- **Task to complete**: Word for word, set down every line of the entries below from the line with "host_open_write w : forall" to the line with "(0 < n -> n <= want", including both, and no other line.

- **Supplied material**:
= = = =

Definition fc_console_main (g : cart) (n : nat) (c : console) : console * result (mem g) :=
  match read_save h (world c) with
  | None => (c, Undefined)
  | Some (w, Some (_, st)) =>
      bind (call (fc_cart_on_load g) (globals g) (Console st w (log c))) (frames g n)
  | Some (w, None) =>
      bind (call (fc_cart_init g) (globals g) (Console (state_store c) w (log c))) (frames g n)
  end.
End console.
Arguments Console {W}. Arguments state_store {W}. Arguments world {W}. Arguments log {W}.

(** ** The alloc cart (spikes/spike-p/cart/src/lib_alloc.rs) *)

Module Alloc.
(** The four globals on the heap. *)
Record heap := Heap {
  resource_lookup : option (list Z);
  state_vec : option (list Z);
  arc_counter : option Z;
  grow_vec : option (list Z);
}.

Definition SLOT : Z := 0.
Definition S_CTR : Z := 0x0001.
Definition S_ARC_INNER : Z := 0x0002.
Definition SAVE_AT_S_CTR : Z := 5.
Definition NFRAMES : Z := 30.

Definition words_bytes (ws : list Z) : list Z := concat (map (le_bytes 4) ws).

Definition fnv1a64 (ws : list Z) : Z * Z :=
  let h := fnv1a_64 (words_bytes ws) in (u32 (h ≫ 32), u32 h).

(** [if new_s_ctr % 4 == 0 && gv.len() < 32 { gv.push(new_s_ctr) }] *)
Definition grow (gv : list Z) (n : Z) : list Z :=
  if (n mod 4 =? 0) && (length gv <? 32)%nat then gv ++ [n] else gv.

(** [for new_s_ctr in 1..=s_ctr] *)
Definition replay (s_ctr : Z) : list Z := fold_left grow (map Z.of_nat (seq 1 (Z.to_nat s_ctr))) [].

Definition lookup : list Z := repeat 0x12345678 16.

Definition on_load (m : heap) : prog heap :=
  Get SLOT S_CTR (fun s_ctr =>
  Get SLOT S_ARC_INNER (fun s_arc_inner =>
  Ret (Heap (match resource_lookup m with Some rl => Some rl | None => Some lookup end)
            (Some (repeat s_ctr (Z.to_nat (s_ctr mod 16 + 1))))
            (Some s_arc_inner)
            (Some (replay s_ctr))))).

Definition init (m : heap) : prog heap :=
  on_load (Heap (Some lookup) (state_vec m) (arc_counter m) (grow_vec m)).

Definition len_first (v : option (list Z)) : Z * Z :=
  match v with Some v => (Z.of_nat (length v), nth 0 v 0) | None => (0, 0) end.

Definition len_sum (v : option (list Z)) : Z * Z :=
  match v with Some v => (Z.of_nat (length v), fold_left (fun a x => u32 (a + x)) v 0) | None => (0, 0) end.

(** From the counters on: the lines of the frame, and the end after the last. *)
Definition emit (m : heap) (s_ctr new_s_ctr : Z) : prog heap :=
  match resource_lookup m, state_vec m with
  | None, _ | Some [], _ | _, Some [] => Panic
  | Some rl, _ =>
      let '(sv_len, sv0) := len_first (state_vec m) in
      let '(gv_len, gv_sum) := len_sum (grow_vec m) in
      Get SLOT S_ARC_INNER (fun arc_inner =>
      Print (cstr "STATE_VEC ") (Print (dec sv_len) (Print [32] (Print (dec sv0) (Print [10] (
      let '(hi, lo) := fnv1a64 [new_s_ctr; Z.of_nat (length rl); nth 0 rl 0; arc_inner; gv_len; gv_sum] in
      Digest s_ctr hi lo (if NFRAMES <=? new_s_ctr then Exit else Ret m)))))))
  end.

Definition step (m : heap) (s_ctr : Z) : prog heap :=
  let new_s_ctr := u32 (s_ctr + 1) in
  Put SLOT S_CTR new_s_ctr (
  match arc_counter m with
  | None => Panic
  | Some v =>
      let new_arc_inner := u32 (v + 1) in
      Put SLOT S_ARC_INNER new_arc_inner (
      let gv := match grow_vec m with Some gv => Some (grow gv new_s_ctr) | None => None end in
      emit (Heap (resource_lookup m) (state_vec m) (Some new_arc_inner) gv) s_ctr new_s_ctr)
  end).

Definition update (m : heap) : prog heap :=
  Get SLOT S_CTR (fun s_ctr =>
  if s_ctr =? SAVE_AT_S_CTR then Save s_ctr (step m s_ctr) else step m s_ctr).

Definition alloc : cart :=
  Cart heap (Heap None None None None) (Some init) (Some update) (Some (fun m => Ret m)) (Some on_load).
End Alloc.

(** ** The store and the lines *)

Lemma state_index_range slot field : 0 <= state_index slot field < STATE_SLOTS.
Proof.
  unfold state_index, STATE_SLOTS. change 0x0f with (Z.ones 4). rewrite !Z.land_ones by lia.
  pose proof (Z.mod_pos_bound slot (2 ^ 4) ltac:(lia)). pose proof (Z.mod_pos_bound field (2 ^ 4) ltac:(lia)).
  rewrite wrap_small by (change (2 ^ 4) with 16 in *; lia). change (2 ^ 4) with 16 in *. lia.
Qed.

(** Reading what was written; slots and fields count modulo 16, so two of them share a
    word exactly when both agree in their low four bits. *)
Lemma state_get_set st slot field val slot' field' :
  length st = 256%nat ->
  blyt32_state_get_u32 (blyt32_state_set_u32 st slot field val) slot' field' =
  if (slot mod 16 =? slot' mod 16) && (field mod 16 =? field' mod 16) then val
  else blyt32_state_get_u32 st slot' field'.
Proof.
  intros Hl. unfold blyt32_state_get_u32, blyt32_state_set_u32.
  pose proof (state_index_range slot field) as Hi. pose proof (state_index_range slot' field') as Hi'.
  unfold STATE_SLOTS in *.
  rewrite (proj2 (Z.leb_gt _ _)), (proj2 (Z.ltb_lt _ _)) by lia.
  assert (state_index slot field = state_index slot' field' <->
    slot mod 16 = slot' mod 16 /\ field mod 16 = field' mod 16) as Heq.
  { unfold state_index. change 0x0f with (Z.ones 4). rewrite !Z.land_ones by lia. change (2 ^ 4) with 16.
    pose proof (Z.mod_pos_bound slot 16 ltac:(lia)). pose proof (Z.mod_pos_bound field 16 ltac:(lia)).
    pose proof (Z.mod_pos_bound slot' 16 ltac:(lia)). pose proof (Z.mod_pos_bound field' 16 ltac:(lia)).
    rewrite !(wrap_small 32) by lia. lia. }
  destruct (decide (state_index slot field = state_index slot' field')) as [E|E].
  - destruct (proj1 Heq E) as [-> ->]. rewrite !Z.eqb_refl. cbn [andb]. rewrite E, nth_lookup.
    by rewrite list_lookup_insert_eq by lia.
  - assert ((slot mod 16 =? slot' mod 16) && (field mod 16 =? field' mod 16) = false) as ->.
    { apply andb_false_iff. destruct (Z.eqb_spec (slot mod 16) (slot' mod 16)); [right|by left].
      apply Z.eqb_neq. intros Hf. apply E, Heq. by split. }
    rewrite !nth_lookup, list_lookup_insert_ne by lia. done.
Qed.

Lemma length_state_set st slot field val : length (blyt32_state_set_u32 st slot field val) = length st.
Proof. unfold blyt32_state_set_u32. destruct (_ <? _); [apply length_insert|done]. Qed.

(** The forerunner of the comment: sixteen slots apart is the same word. *)
Lemma slots_alias st val : length st = 256%nat ->
  blyt32_state_get_u32 (blyt32_state_set_u32 st 16 1 val) 0 1 = val.
Proof. intros H. by rewrite state_get_set. Qed.

(** A frame number of ten digits runs below the array. *)
Lemma write_uint_underflows : write_uint 1000000000 = None /\ write_uint 999999999 = Some (cstr "999999999").
Proof. split; vm_compute; reflexivity. Qed.

(** ** The host and its file *)

(** What the system calls do to the save file: opening for writing empties it, a write
    appends a prefix of the bytes, a read delivers the bytes at the position; each
    may fail or stop short. *)
Class HostLaws {W} (h : host W) (file : W -> option (list Z)) (pos : W -> nat) : Prop := {
  host_open_write w : forall w' fd, sys_open_write h w = (w', fd) ->
    (fd < 0 /\ file w' = file w) \/ (0 <= fd /\ file w' = Some []);
  host_write fd bs w c : file w = Some c -> forall w' n, sys_write h fd bs w = (w', n) ->
    n <= Z.of_nat (length bs) /\ file w' = Some (c ++ take (Z.to_nat n) bs);
  host_open_read w : forall w' fd, sys_open_read h w = (w', fd) ->
    file w' = file w /\ (0 <= fd -> is_Some (file w) /\ pos w' = 0%nat);
  host_read fd want w c : file w = Some c -> forall w' n bs, sys_read h fd want w = (w', n, bs) ->
    file w' = file w /\
    (0 < n -> n <= want /\ take (Z.to_nat n) bs = slice (pos w) (Z.to_nat n) c /\
              Z.of_nat (pos w) + n <= Z.of_nat (length c) /\ pos w' = (pos w + Z.to_nat n)%nat);
  host_close fd w : file (sys_close h fd w) = file w;
}.

Section host.
Context {W : Type} (h : host W) (file : W -> option (list Z)) (pos : W -> nat) {laws : HostLaws h file pos}.

Lemma length_words st : length (concat (map (le_bytes 4) st)) = (4 * length st)%nat.
Proof. induction st as [|x st IH]; [done|]. cbn [map concat]. rewrite length_app, IH, length_le_bytes. cbn [length]. lia. Qed.
(* ===== verification/LuaEdit.v ===== *)
(** * The Lua edit bindings (spikes/spike-n/ports/rv32emu/lua_det_bindings_n.c)

    What spike n adds to the bindings of spike m: the cart's state region as a Lua
    table and back, one version of the struct at a time, and the hook Lua installs for
    failed hot reloads.  Lua's conversions are parameters; the fields of a table are
    those of a table without metamethods, and a call of the hook is its arguments. *)

From S2P Require Import Prelude SaveState TableFlatten HotReload Diagnostic.
Open Scope Z_scope.

(** [lua_tointeger] and [lua_tonumber] (a float's bits): 0 for what is not a number. *)
Record lua_conv := LuaConv { lua_tointeger : lua_value -> Z; lua_tonumber : lua_value -> Z }.

Class LuaConvLaws (api : lua_conv) : Prop := {
  tointeger_int z : lua_tointeger api (LInt z) = z;
  tonumber_float u : lua_tonumber api (LFloat u) = u;
}.

(** [lua_setfield] on the table under construction. *)
Definition setfield (nm : string) (v : lua_value) (t : lua_table) : lua_table := rawset t (cstr nm) v.

Section bindings.
Context (api : lua_conv).

(** [lua_getfield; if (!lua_isnil) field = ...; lua_pop] *)
Definition set_int (t : lua_table) (nm : string) (old : Z) : Z :=
  match rawget t (cstr nm) with LNil => old | v => i32 (lua_tointeger api v) end.

Definition set_num (t : lua_table) (nm : string) (old : Z) : Z :=
  match rawget t (cstr nm) with LNil => old | v => lua_tonumber api v end.

(** ** [console.get_cart_state], [console.set_cart_state]

    [luaL_checktype] raises unless the argument is a table ([None]). *)

Definition get_v0 (cs : LuaV0.lua_cart_state_t) : lua_table :=
  setfield "combo" (LInt (LuaV0.combo cs)) (setfield "step" (LInt (LuaV0.step cs))
    (setfield "score" (LInt (LuaV0.score cs)) [])).

Definition set_v0 (v : lua_value) (cs : LuaV0.lua_cart_state_t) : option LuaV0.lua_cart_state_t :=
  match v with
  | LTable t => Some (LuaV0.State (set_int t "score" (LuaV0.score cs)) (set_int t "step" (LuaV0.step cs))
                        (set_int t "combo" (LuaV0.combo cs)))
  | _ => None
  end.

Definition get_v2 (cs : LuaV2.lua_cart_state_t) : lua_table :=
  setfield "bonus" (LInt (LuaV2.bonus cs)) (setfield "combo" (LInt (LuaV2.combo cs))
    (setfield "step" (LInt (LuaV2.step cs)) (setfield "score" (LInt (LuaV2.score cs)) []))).

Definition set_v2 (v : lua_value) (cs : LuaV2.lua_cart_state_t) : option LuaV2.lua_cart_state_t :=
  match v with
  | LTable t => Some (LuaV2.State (set_int t "score" (LuaV2.score cs)) (set_int t "step" (LuaV2.step cs))
                        (set_int t "combo" (LuaV2.combo cs)) (set_int t "bonus" (LuaV2.bonus cs)))
  | _ => None
  end.

Definition get_v3 (cs : LuaV3.lua_cart_state_t) : lua_table :=
  setfield "combo" (LInt (LuaV3.combo cs)) (setfield "step" (LInt (LuaV3.step cs))
    (setfield "score" (LInt (LuaV3.score cs)) [])).

Definition set_v3 (v : lua_value) (cs : LuaV3.lua_cart_state_t) : option LuaV3.lua_cart_state_t :=
  match v with
  | LTable t => Some (LuaV3.State (set_int t "score" (LuaV3.score cs)) (set_int t "step" (LuaV3.step cs))
                        (set_int t "combo" (LuaV3.combo cs)))
  | _ => None
  end.

Definition get_v4 (cs : LuaV4.lua_cart_state_t) : lua_table :=
  setfield "combo_mult" (LFloat (LuaV4.combo_mult cs)) (setfield "step" (LInt (LuaV4.step cs))
    (setfield "score" (LInt (LuaV4.score cs)) [])).

Definition set_v4 (v : lua_value) (cs : LuaV4.lua_cart_state_t) : option LuaV4.lua_cart_state_t :=
  match v with
  | LTable t => Some (LuaV4.State (set_int t "score" (LuaV4.score cs)) (set_int t "step" (LuaV4.step cs))
                        (set_num t "combo_mult" (LuaV4.combo_mult cs)))
  | _ => None
  end.
End bindings.

(** ** The hook *)

(** [g_hook_ref]: the function behind the reference, [LUA_NOREF] before the first; the C
    hook is registered with the diagnostic at the same time. *)
Record hooks := Hooks { g_hook_ref : option Z; g_hook : bool }.

Definition LUA_TFUNCTION : Z := 6.

(** Which function value it is, [LOther] does not say; [id] does. *)
Definition l_set_on_hot_reload_failed (v : lua_value) (id : Z) (h : hooks) : option hooks :=
  match v with
  | LOther t => if t =? LUA_TFUNCTION then Some (Hooks (Some id) true) else None
  | _ => None
  end.

(** The call [fn(slot, reason)]; its error, if any, is dropped. *)
Definition c_hot_reload_hook (h : hooks) (slot : Z) (reason : list Z) : option (Z * list lua_value) :=
  match g_hook_ref h with
  | None => None
  | Some id => Some (id, [LInt slot; LStr reason])
  end.

(** A diagnostic is printed and handed to Lua. *)
Definition emit_to_lua (h : hooks) (diag : list Z) (slot : Z) (func_name : option (list Z)) (old_line : Z)
    (reason : hot_reload_reason_t) : list Z * option (Z * list lua_value) :=
  let '(out, fired) := hot_reload_diagnostic_emit (g_hook h) diag slot func_name old_line reason in
  (out, '(s, r) ← fired; c_hot_reload_hook h s r).

(** ** What a script can rely on *)

Definition int32 (z : Z) : Prop := - 2 ^ 31 <= z < 2 ^ 31.

Section laws.
Context (api : lua_conv) {laws : LuaConvLaws api}.

Lemma set_int_other t nm old : rawget t (cstr nm) = LNil -> set_int api t nm old = old.
Proof. intros H. unfold set_int. by rewrite H. Qed.

Lemma set_int_some t nm old z : rawget t (cstr nm) = LInt z -> int32 z -> set_int api t nm old = z.
Proof. intros H Hz. unfold set_int. rewrite H, tointeger_int. by apply signed_small. Qed.

(** What [get_cart_state] delivers, [set_cart_state] takes back over any state of the
    region, in every version. *)
Lemma cart_state_back_v0 cs cs' :
  int32 (LuaV0.score cs) -> int32 (LuaV0.step cs) -> int32 (LuaV0.combo cs) ->
  set_v0 api (LTable (get_v0 cs)) cs' = Some cs.
Proof.
  intros H1 H2 H3. destruct cs as [a b c]. cbn [LuaV0.score LuaV0.step LuaV0.combo] in *. unfold set_v0. do 2 f_equal;
    by apply set_int_some.
Qed.

Lemma cart_state_back_v2 cs cs' :
  int32 (LuaV2.score cs) -> int32 (LuaV2.step cs) -> int32 (LuaV2.combo cs) -> int32 (LuaV2.bonus cs) ->
  set_v2 api (LTable (get_v2 cs)) cs' = Some cs.
Proof.
  intros H1 H2 H3 H4. destruct cs as [a b c d]. cbn [LuaV2.score LuaV2.step LuaV2.combo LuaV2.bonus] in *. unfold set_v2.
  do 2 f_equal; by apply set_int_some.
Qed.

Lemma cart_state_back_v3 cs cs' :
  int32 (LuaV3.score cs) -> int32 (LuaV3.step cs) -> int32 (LuaV3.combo cs) ->
  set_v3 api (LTable (get_v3 cs)) cs' = Some cs.
Proof.
  intros H1 H2 H3. destruct cs as [a b c]. cbn [LuaV3.score LuaV3.step LuaV3.combo] in *. unfold set_v3.
  do 2 f_equal; by apply set_int_some.
Qed.

Lemma cart_state_back_v4 cs cs' :
  int32 (LuaV4.score cs) -> int32 (LuaV4.step cs) -> set_v4 api (LTable (get_v4 cs)) cs' = Some cs.
Proof.
  intros H1 H2. destruct cs as [a b u]. cbn [LuaV4.score LuaV4.step] in *. unfold set_v4.
  do 2 f_equal; [by apply set_int_some..|]. exact (tonumber_float u).
Qed.

(** A script of the version before runs on the struct of the version after the edit:
    fields it does not know keep their value. *)
Lemma old_table_keeps_bonus cs cs' :
  int32 (LuaV0.score cs) -> int32 (LuaV0.step cs) -> int32 (LuaV0.combo cs) ->
  set_v2 api (LTable (get_v0 cs)) cs' =
  Some (LuaV2.State (LuaV0.score cs) (LuaV0.step cs) (LuaV0.combo cs) (LuaV2.bonus cs')).
Proof.
  intros H1 H2 H3. destruct cs as [a b c]. cbn [LuaV0.score LuaV0.step LuaV0.combo] in *. unfold set_v2.
  do 2 f_equal; by apply set_int_some.
Qed.

(** After a function is installed, every diagnostic reaches the last one installed,
    with the slot and the text that was printed; before, none does. *)
Lemma hook_gets_diagnostic h id h' diag slot func_name old_line reason :
  l_set_on_hot_reload_failed (LOther LUA_TFUNCTION) id h = Some h' ->
  exists text, emit_to_lua h' diag slot func_name old_line reason
    = (printf_s (cstr "STDERR " ++ text), Some (id, [LInt slot; LStr text])).
Proof. intros [= <-]. eexists. reflexivity. Qed.

Lemma no_hook_no_call diag slot func_name old_line reason :
  (emit_to_lua (Hooks None false) diag slot func_name old_line reason).2 = None.
Proof. reflexivity. Qed.
End laws.

Definition plain_conv : lua_conv :=
  LuaConv (fun v => match v with LInt z => z | _ => 0 end) (fun v => match v with LFloat u => u | _ => 0 end).

#[export] Instance plain_conv_laws : LuaConvLaws plain_conv.
Proof. by split. Qed.
(* ===== verification/Corruption.v ===== *)
(** * The corruption tests (spikes/spike-k/ports/rv32emu/corruption_tests.c)

    A program of the repository that saves a buffer, spoils it in five ways, and
    expects the load to refuse each and to accept the buffer itself.  It is linked
    with the registry of the Whetstone cart. *)

From S2P Require Import Prelude Float32 Determinism Tracked SaveState Regions Whetstone.
Import FrameStateRegion CartStateWhetstone.
Open Scope Z_scope.

(** What [make_buffer] makes of the two regions. *)
Definition test_fs : frame_state_t :=
  FrameState 7 0x1234567890abcdef 0xfeedfacecafef00d 0 0 0 0 (mobs frame_state_zero).

Definition test_cs : cart_state_whetstone_t :=
  CartState f32_one f32_minus_one f32_minus_one f32_minus_one
    [f32_one; f32_minus_one; f32_minus_one; f32_minus_one] f32_half f32_three_quarters.

(** The context, the globals, the buffer and its size. *)
Definition make_buffer (s : globals) : option (runtime globals * list Z * Z) :=
  let s := set_cs test_cs (set_fs test_fs s) in
  ctx ← save_state_init runtime_tracked_regions;
  save_state_save runtime_tracked_regions (ctx, s) (repeat 0 8192) 8192 7.

(** [copy_buf]: over what the last test left. *)
Definition copy_buf (g_buf : list Z) (g_size : Z) (scratch : list Z) : list Z :=
  write_at 0 (take (Z.to_nat g_size) g_buf) scratch.

(** [scratch[i] ^= v] and [scratch[i] = v]. *)
Definition xor_at (i : nat) (v : Z) (buf : list Z) : list Z := <[i := Z.lxor (nth i buf 0) v]> buf.
Definition set_at (i : nat) (v : Z) (buf : list Z) : list Z := <[i := v]> buf.

Definition line (verdict name what : string) : list Z :=
  cstr "CORRUPTION " ++ cstr verdict ++ cstr " — " ++ cstr name ++ cstr " " ++ cstr what ++ [10].

Section main.
Context (g_buf : list Z) (g_size : Z).

(** One test: the runtime, the scratch buffer, the lines and the failures so far. *)
Definition test_state : Type := runtime globals * list Z * list Z * Z.

(** A spoiled copy of [size] bytes, which the load should refuse. *)
Definition test_rejected (name : string) (spoil : list Z -> list Z) (size : Z) (x : test_state) : option test_state :=
  let '(rt, scratch, out, fails) := x in
  let scratch := spoil (copy_buf g_buf g_size scratch) in
  '(rt, ok) ← save_state_load runtime_tracked_regions rt scratch size;
  Some (if (ok : bool) then (rt, scratch, out ++ line "FAIL" name "accepted", fails + 1)
        else (rt, scratch, out ++ line "PASS" name "rejected", fails)).

(** The positive control. *)
Definition test_accepted (x : test_state) : option test_state :=
  let '(rt, scratch, out, fails) := x in
  let scratch := copy_buf g_buf g_size scratch in
  '(rt, ok) ← save_state_load runtime_tracked_regions rt scratch g_size;
  Some (if (ok : bool) then (rt, scratch, out ++ line "PASS" "clean buffer" "accepted", fails)
        else (rt, scratch, out ++ line "FAIL" "clean buffer" "rejected", fails + 1)).

Definition tests (rt : runtime globals) : option test_state :=
  x ← test_rejected "magic-byte mutation" (xor_at 0 0xff) g_size (rt, repeat 0 8192, [], 0);
  x ← test_rejected "version mismatch" (set_at 4 0x99) g_size x;
  x ← test_rejected "layout_hash mutation" (xor_at 8 0x01) g_size x;
  x ← test_rejected "truncation" id (u32 (g_size - 8)) x;
  x ← (let big := u32 (g_size + 1024) in
       test_rejected "total_size > buffer"
         (fun b => set_at 23 (u8 (big ≫ 24)) (set_at 22 (u8 (big ≫ 16)) (set_at 21 (u8 (big ≫ 8)) (set_at 20 (u8 big) b))))
         g_size x);
  test_accepted x.
End main.

(** The output and the exit status. *)
Definition main (s : globals) : option (list Z * Z) :=
  '(rt, g_buf, g_size) ← make_buffer s;
  '(_, _, out, fails) ← tests g_buf g_size rt;
  Some (if 0 <? fails
        then (out ++ cstr "CORRUPTION SUMMARY " ++ dec fails ++ cstr " failures" ++ [10], 1)
        else (out ++ cstr "CORRUPTION SUMMARY all passed" ++ [10], 0)).

(** The program passes, whatever the globals were before: each line is the one its
    harness wants. *)
Lemma corruption_tests_pass s :
  main s = Some (line "PASS" "magic-byte mutation" "rejected" ++ line "PASS" "version mismatch" "rejected" ++
                 line "PASS" "layout_hash mutation" "rejected" ++ line "PASS" "truncation" "rejected" ++
                 line "PASS" "total_size > buffer" "rejected" ++ line "PASS" "clean buffer" "accepted" ++
                 cstr "CORRUPTION SUMMARY all passed" ++ [10], 0).
Proof.
  assert (forall s, make_buffer s = make_buffer (Globals test_fs test_cs (rng s))) as E by done.
  unfold main. rewrite E. generalize (rng s) as r. clear. intros r. vm_compute. reflexivity.
Qed.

= = = =

- **Your solution**:
  host_open_write w : forall w' fd, sys_open_write h w = (w', fd) ->
    (fd < 0 /\ file w' = file w) \/ (0 <= fd /\ file w' = Some []);
  host_write fd bs w c : file w = Some c -> forall w' n, sys_write h fd bs w = (w', n) ->
    n <= Z.of_nat (length bs) /\ file w' = Some (c ++ take (Z.to_nat n) bs);
  host_open_read w : forall w' fd, sys_open_read h w = (w', fd) ->
    file w' = file w /\ (0 <= fd -> is_Some (file w) /\ pos w' = 0%nat);
  host_read fd want w c : file w = Some c -> forall w' n bs, sys_read h fd want w = (w', n, bs) ->
    file w' = file w /\
    (0 < n -> n <= want /\ take (Z.to_nat n) bs = slice (pos w) (Z.to_nat n) c /\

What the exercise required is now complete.